| ABOUT THIS TASK |
Here the job is to return only the lines of the material, exactly, from the first one to the line with "(** What the".

| INPUT FOR THIS TASK |
(* ===== verification/RpcSync.v ===== *)
(** * The blocking RPC client

    [RpcSyncChannel] (src/rpc_channel.cc) with its codec on a descriptor, byte by
    byte, and the composition with a server's channel: a call is sent, served and
    answered before it returns. The service is that of the RPC demo
    (example/rpc_demo/time_service/server_main.cc). *)

From Stdlib Require Import Strings.String.
From stdpp Require Import prelude gmap list strings.
From coqutil Require Import Byte.
From S2P Require Import Prelude.
From S2P Require Import IoBuffer.
From S2P Require Import Framing.
From S2P Require Import ConnApi.
From S2P Require Import RpcCodec.
From S2P Require Import RpcChannel.
From S2P Require Import RpcStack.

(** ** The channel *)

Section channel.
Context {S : Type} `{!Service S, !HostOrder, !Wire RpcMessage}.

(** [sc_logged] are the errors logged. *)
Record SyncChannel := mkSyncChannel {
  socket_fd_ : Z;
  io_buffer_ : IoBuffer;
  sc_channel : Channel S;
  sc_logged : list string;
}.

(** What the kernel says during a call: whether [CheckSocketStatusValid] holds
    before sending, before receiving and in the error callback, and the answers
    of [send] and [recv]. *)
Record Kernel := mkKernel {
  valid_send : bool;
  sends_ : list Z;
  valid_receive : bool;
  receives_ : list recv_answer;
  valid_error : bool;
}.

(** [RpcSyncChannel::OnRpcMessage]: other messages than responses are logged. *)
Definition sync_OnRpcMessage (m : RpcMessage) (e : Channel S * list string) : Channel S * list string :=
  (OnRpcMessage_sync m e.1,
   match type m with RESPONSE => e.2 | _ => e.2 ++ ["Rpc message type is not RESPONSE"%string] end).

#[export] Instance sync_callbacks (k : Kernel) : CodecCallbacks RpcMessage (Channel S * list string) := {|
  RawCallback_ := None;
  MessageCallback_ := sync_OnRpcMessage;
  ErrCallback_ code e := (e.1, SyncDefaultErrorCallback (valid_error k) code e.2);
|}.

(** [RpcSyncChannel::OnMessage]; [None] while it waits. *)
Definition sync_OnMessage (k : Kernel) (s : SyncChannel) : result (option SyncChannel) :=
  r ← OnMessage_sync (CodecCallbacks0 := sync_callbacks k) kRpcTag (valid_receive k) false (receives_ k)
        (io_buffer_ s) (sc_channel s, sc_logged s);
  Ok (option_map (fun r : IoBuffer * (Channel S * list string) =>
        mkSyncChannel (socket_fd_ s) r.1 r.2.1 r.2.2) r).

(** [RpcSyncChannel::CallMethod]: the bytes written and the channel afterwards;
    [None] when it does not return. *)
Definition sync_CallMethod (k : Kernel) (svc meth : string) (req : list byte) (resp done : option Z)
    (s : SyncChannel) : result (option (list byte * SyncChannel)) :=
  let '(m, ch) := begin_call svc meth req resp done (sc_channel s) in
  if socket_fd_ s <? 0 then Ok (Some ([], mkSyncChannel (socket_fd_ s) (io_buffer_ s) ch (sc_logged s)))
  else
    sent ← RpcCodec.Send_sync kRpcTag (valid_send k) (sends_ k) m;
    match sent with
    | None => Ok None
    | Some bytes =>
        r ← sync_OnMessage k (mkSyncChannel (socket_fd_ s) (io_buffer_ s) (emit [EvSend m] ch) (sc_logged s));
        Ok (option_map (pair bytes) r)
    end.
End channel.
Arguments SyncChannel : clear implicits.

(** ** The service of the demo *)

(** [TimeServiceImpl::GetTime]; [ctime] is what [std::ctime] answers ([None]: a
    null pointer, of which no string can be made). *)
Definition GetTime (ctime : option (list byte)) : result (list byte) :=
  match ctime with
  | None => Fault NullPointer
  | Some current_time =>
      let last := zlen current_time - 1 in
      cut ← mem_write current_time last [Byte.x00];
      Ok (ztake last cut)
  end.

(** ** One call *)

Section facts.
Context {C S : Type} `{!ConnApi C, !ConnSpec C, !Service S, !HostOrder, !Wire RpcMessage, !WireOk RpcMessage}.
Abbreviation EP := (Endpoint C S).
Abbreviation wire_frame := (RpcCodec.frame kRpcTag).
Abbreviation msg_fits := (RpcCodec.fits kRpcTag).

(** Between calls the input buffer is empty. *)
Record resting (s : SyncChannel S) : Prop := {
  rs_fd : 0 <= socket_fd_ s;
  rs_wf : IoBuffer.wf (io_buffer_ s);
  rs_index : reading_index_ (io_buffer_ s) = kReservedCapacity;
  rs_empty : readable (io_buffer_ s) = [];
}.

(** A server's part of one call: the request in any pieces, the answer. *)
Lemma serve_one n services ic bytes pieces (server : EP) :
  msg_fits (request_of ic) -> msg_fits (response_of (ic.1, bytes)) -> 0 <= n ->
  servable services ic.2 -> s64 ic.1 = ic.1 -> services_ (ep_channel server) = Some services ->
  ready (n + zlen (wire_frame (response_of (ic.1, bytes)))) server -> mjoin pieces = wire_frame (request_of ic) ->
  exists server1 server2,
    outcome ep_OnMessage pieces [] server [] server1 /\
    log (ep_channel server1) = log (ep_channel server) ++ dispatched services ic /\
    ep_DoneCallback bytes ic.1 server1 = Ok server2 /\
    c_accepted (ep_conn server2) = c_accepted (ep_conn server) ++ wire_frame (response_of (ic.1, bytes)) /\
    services_ (ep_channel server2) = Some services /\ ready n server2.
Proof using ConnSpec0 WireOk0.
  intros Hq Ha Hn Hcan Hid Hserv Hr Hp.
  assert (zlen (wire_frame (request_of ic)) < 2 ^ 31) as Hup.
  { rewrite zlen_frame. unfold msg_fits, kMaxMessageLength, kHeaderLength in *. lia. }
  pose proof (fold_requests services [ic] (ep_channel server) Hserv ltac:(by apply Forall_singleton)) as Hlog.
  cbn [fmap list_fmap] in Hlog.
  assert (services_ (OnRpcMessage (request_of ic) (ep_channel server)) = Some services) as Hs1.
  { unfold OnRpcMessage. simpl. by destruct (route _ _). }
  destruct (ep_receives_quietly [request_of ic] pieces ([ic] ≫= dispatched services) server)
    with (n := n + zlen (wire_frame (response_of (ic.1, bytes))))
    as (server1 & Hrecv & Hr1 & Ha1 & Hc1 & _); try done.
  - apply Forall_singleton. exact Hq.
  - unfold frames. simpl. by rewrite app_nil_r.
  - unfold frames. simpl. by rewrite app_nil_r.
  - apply sends_dispatched.
  - pose proof (zlen_nonneg (wire_frame (response_of (ic.1, bytes)))). lia.
  - destruct (perform_ok n (answer (ic.1, bytes)) [EvSend (response_of (ic.1, bytes))] server1)
      as (server2 & Hd & Hr2 & Ha2 & Hc2 & _); try done.
    + apply Forall_singleton. exact Ha.
    + cbn [sends mbind list_bind app]. unfold frames. cbn [fmap list_fmap mjoin list_join].
      by rewrite app_nil_r.
    + exists server1, server2. split; [done|]. split; [rewrite Hc1, Hlog; simpl; by rewrite app_nil_r|].
      split; [exact Hd|]. split; [|split; [|done]].
      * rewrite Ha2, Ha1. cbn [sends mbind list_bind app]. unfold frames. simpl. by rewrite app_nil_r.
      * rewrite Hc2. simpl. by rewrite Hc1.
Qed.

(** The client's part, when the kernel takes and gives bytes as it likes. *)
Lemma sync_call_ok c bytes d ns chunks1 chunks2 rest v (client : SyncChannel S) :
  let id := s64 (id_ (sc_channel client) + 1) in
  resting client -> msg_fits (request_of (id, c)) -> msg_fits (response_of (id, bytes)) ->
  Forall (fun n => 0 < n) ns -> total ns = zlen (wire_frame (request_of (id, c))) ->
  Forall (fun c => 0 < zlen c) chunks1 -> Forall (fun c => 0 < zlen c) chunks2 ->
  concat chunks1 = ztake 12 (wire_frame (response_of (id, bytes))) ->
  concat chunks2 = zdrop 12 (wire_frame (response_of (id, bytes))) ->
  exists client',
    sync_CallMethod (mkKernel true ns true (map RecvBytes chunks1 ++ map RecvBytes chunks2 ++ rest) v)
      (svc c) (meth c) (req c) (Some (resp c)) d client
    = Ok (Some (wire_frame (request_of (id, c)), client')) /\
    log (sc_channel client') = log (sc_channel client) ++ [EvSend (request_of (id, c)); EvParse (resp c) bytes]
      ++ (match d with Some d => [EvRun d] | None => [] end) /\
    outstanding_calls_ (sc_channel client') = delete id (outstanding_calls_ (sc_channel client)) /\
    sc_logged client' = sc_logged client /\ resting client'.
Proof using WireOk0.
  intros id [Hfd Hwf Hri Hem] Hq Ha Hns Ht Hc1 Hc2 H1 H2. unfold sync_CallMethod.
  unfold begin_call. cbn [sends_ valid_send]. rewrite (proj2 (Z.ltb_ge _ _)) by done.
  change (mkRpcMessage REQUEST _ _ _ _ None None) with (request_of (id, c)). fold id.
  destruct (FillEmptyBuffer_frame kRpcTag ltac:(done) (request_of (id, c))) as (b & Hfill & Hbwf & Hb).
  { unfold msg_fits, kMaxMessageLength in Hq. lia. }
  unfold RpcCodec.Send_sync. cbn [negb]. rewrite Hfill. cbn [mbind result_bind].
  rewrite readable_bytes_zlen, send_loop_all by (done || congruence). rewrite Hb.
  unfold sync_OnMessage. cbn [valid_receive receives_ io_buffer_ sc_channel sc_logged socket_fd_].
  set (k := mkKernel _ _ _ _ _). set (ch := emit _ _).
  destruct (sync_receives (CodecCallbacks0 := sync_callbacks k) kRpcTag ltac:(done) (response_of (id, bytes))
    chunks1 chunks2 rest (io_buffer_ client) (ch, sc_logged client)) as (b' & Hon & Hwf' & Hri' & Hem'); try done.
  rewrite Hon. cbn [mbind result_bind option_map fst snd]. eexists. split; [done|].
  cbn [sc_channel sc_logged MessageCallback_ sync_callbacks sync_OnRpcMessage fst snd].
  unfold OnRpcMessage_sync, OnResponse. cbn [response_of type].
  change (RpcChannel.id (response_of (id, bytes))) with (u64 id).
  change (response (response_of (id, bytes))) with (Some bytes).
  assert (s64 (u64 id) = id) as Hid by apply s64_u64_s64. rewrite Hid.
  assert (outstanding_calls_ ch = <[id := mkOutstandingCall (Some (resp c)) d]> (outstanding_calls_ (sc_channel client)))
    as Hout by done.
  rewrite Hout, lookup_insert_eq. cbn [response_message_ DoneCallback_ set_outstanding outstanding_calls_ log emit].
  split; [|split; [|by split]].
  - unfold ch. cbn [log emit]. rewrite <-app_assoc. f_equal. by destruct d.
  - by rewrite delete_insert_eq.
Qed.

(** C7. A blocking RPC call from end to end, over bytes: however the kernel cuts
    the request when it is sent and read and the answer when it comes back, the
    server hands the request once to the method of its service, and the call
    returns with its response filled and its closure run, nothing left waiting
    and the channel ready for the next call. *)
Theorem rpc_sync_end_to_end c bytes d ns chunks1 chunks2 rest v n client (server : EP) services :
  let id := s64 (id_ (sc_channel client) + 1) in
  let answer := wire_frame (response_of (id, bytes)) in
  resting client -> services_ (ep_channel server) = Some services -> servable services c ->
  msg_fits (request_of (id, c)) -> msg_fits (response_of (id, bytes)) -> 0 <= n -> ready (n + zlen answer) server ->
  Forall (fun n => 0 < n) ns -> total ns = zlen (wire_frame (request_of (id, c))) ->
  Forall (fun c => 0 < zlen c) chunks1 -> Forall (fun c => 0 < zlen c) chunks2 ->
  concat chunks1 = ztake 12 answer -> concat chunks2 = zdrop 12 answer ->
  exists sent client',
    sync_CallMethod (mkKernel true ns true (map RecvBytes chunks1 ++ map RecvBytes chunks2 ++ rest) v)
      (svc c) (meth c) (req c) (Some (resp c)) d client = Ok (Some (sent, client')) /\
    (forall pieces, mjoin pieces = sent -> exists server1 server2,
      outcome ep_OnMessage pieces [] server [] server1 /\
      log (ep_channel server1) = log (ep_channel server) ++ dispatched services (id, c) /\
      ep_DoneCallback bytes id server1 = Ok server2 /\
      c_accepted (ep_conn server2) = c_accepted (ep_conn server) ++ concat (chunks1 ++ chunks2) /\
      services_ (ep_channel server2) = Some services /\ ready n server2) /\
    log (sc_channel client') = log (sc_channel client) ++ [EvSend (request_of (id, c)); EvParse (resp c) bytes]
      ++ (match d with Some d => [EvRun d] | None => [] end) /\
    outstanding_calls_ (sc_channel client') = delete id (outstanding_calls_ (sc_channel client)) /\
    sc_logged client' = sc_logged client /\ resting client'.
Proof using ConnSpec0 WireOk0.
  intros id answer Hrest Hserv Hcan Hq Ha Hn Hr Hns Ht Hc1 Hc2 H1 H2.
  destruct (sync_call_ok c bytes d ns chunks1 chunks2 rest v client Hrest Hq Ha Hns Ht Hc1 Hc2 H1 H2)
    as (client' & Hcall & Hlog & Hout & Hlg & Hrest').
  exists (wire_frame (request_of (id, c))), client'. split; [exact Hcall|]. split; [|done]. intros pieces Hp.
  assert (s64 id = id) as Hid.
  { pose proof (s64_add (id_ (sc_channel client) + 1) 0) as Hs. by rewrite !Z.add_0_r in Hs. }
  destruct (serve_one n services (id, c) bytes pieces server Hq Ha Hn Hcan Hid Hserv Hr Hp)
    as (s1 & s2 & Ho & Hl & Hd & Hac & Hs2 & Hr2).
  exists s1, s2. split; [done|]. split; [done|]. split; [done|]. split; [|done].
  rewrite Hac, concat_app, H1, H2, ztake_zdrop. done.
Qed.
End facts.

(** The text of [std::ctime] comes without its line break. *)
Lemma GetTime_text t : GetTime (Some (t ++ [Byte.x0a])) = Ok t.
Proof.
  unfold GetTime. rewrite zlen_app. change (zlen [Byte.x0a]) with 1. pose proof (zlen_nonneg t).
  replace (zlen t + 1 - 1) with (zlen t) by lia. unfold mem_write.
  rewrite zlen_app. change (zlen [Byte.x0a]) with 1. change (zlen [Byte.x00]) with 1.
  repeat (rewrite (proj2 (Z.leb_le _ _)) by lia). cbn [andb mbind result_bind].
  by rewrite !ztake_app_exact.
Qed.

(** ** The demo *)

Module Concrete.
Import ConnApi.Concrete.
#[local] Existing Instance x86_host.
#[local] Existing Instance RpcStack.Concrete.rpc_wire.
#[local] Existing Instance RpcStack.Concrete.rpc_wire_ok.

Inductive time := TimeService.

#[local] Instance time_service : Service time := {|
  service_name _ := "TimeService"%string;
  FindMethodByName _ name := bool_decide (name = "GetTime"%string);
  ParseRequest _ _ bytes := true;
|}.

(** Client "1234", the response object 1, no closure. *)
Definition get_time : Call := mkCall "TimeService" "GetTime" [Byte.x31; Byte.x32; Byte.x33; Byte.x34] 1 0.
Definition noon : list byte := [Byte.x31; Byte.x32; Byte.x3a; Byte.x30; Byte.x30].
Definition stub : SyncChannel time :=
  mkSyncChannel 3 (IoBuffer_new kInitialCapacity) (RpcAsyncChannel_new 0) [].
Definition time_server : Endpoint Conn time :=
  mkEndpoint (opened 6) (SetServices (RegisterService TimeService ∅) (RpcAsyncChannel_new 0)) [].

Definition answer_frame : list byte := RpcCodec.frame kRpcTag (response_of (1, noon)).
Definition request_size : Z := zlen (RpcCodec.frame kRpcTag (request_of (1, get_time))).

(** The request is taken in two steps, the answer comes in three. *)
Definition three_chunks : list (list byte) := [ztake 5 answer_frame; zslice 5 7 answer_frame].

Lemma rpc_sync_end_to_end_witness :
  exists sent client',
    sync_CallMethod (mkKernel true [10; request_size - 10] true
        (map RecvBytes three_chunks ++ map RecvBytes [zdrop 12 answer_frame] ++ []) true)
      "TimeService" "GetTime" (req get_time) (Some 1) None stub = Ok (Some (sent, client')) /\
    log (sc_channel client') = [EvSend (request_of (1, get_time)); EvParse 1 noon] /\ resting client'.
Proof.
  destruct (rpc_sync_end_to_end get_time noon None [10; request_size - 10] three_chunks [zdrop 12 answer_frame] []
    true 0 stub time_server (RegisterService TimeService ∅)) as (sent & client' & Hcall & _ & Hlog & _ & _ & Hrest).
  - split; [vm_compute; discriminate|apply IoBuffer_new_wf; vm_compute; split; discriminate|reflexivity|reflexivity].
  - reflexivity.
  - exists TimeService. vm_compute. done.
  - vm_compute. discriminate.
  - vm_compute. discriminate.
  - lia.
  - split; [apply opened_state|]. apply opened_room. vm_compute. split; [discriminate|reflexivity].
  - repeat constructor.
  - vm_compute. reflexivity.
  - repeat constructor.
  - repeat constructor.
  - vm_compute. reflexivity.
  - vm_compute. reflexivity.
  - exists sent, client'. split; [exact Hcall|]. split; [exact Hlog|exact Hrest].
Defined.
End Concrete.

| SOLUTION FOR THIS PROBLEM |
(* ===== verification/RpcSync.v ===== *)
(** * The blocking RPC client

    [RpcSyncChannel] (src/rpc_channel.cc) with its codec on a descriptor, byte by
    byte, and the composition with a server's channel: a call is sent, served and
    answered before it returns. The service is that of the RPC demo
    (example/rpc_demo/time_service/server_main.cc). *)

From Stdlib Require Import Strings.String.
From stdpp Require Import prelude gmap list strings.
From coqutil Require Import Byte.
From S2P Require Import Prelude.
From S2P Require Import IoBuffer.
From S2P Require Import Framing.
From S2P Require Import ConnApi.
From S2P Require Import RpcCodec.
From S2P Require Import RpcChannel.
From S2P Require Import RpcStack.

(** ** The channel *)

Section channel.
Context {S : Type} `{!Service S, !HostOrder, !Wire RpcMessage}.

(** [sc_logged] are the errors logged. *)
Record SyncChannel := mkSyncChannel {
  socket_fd_ : Z;
  io_buffer_ : IoBuffer;
  sc_channel : Channel S;
  sc_logged : list string;
}.

(** What the kernel says during a call: whether [CheckSocketStatusValid] holds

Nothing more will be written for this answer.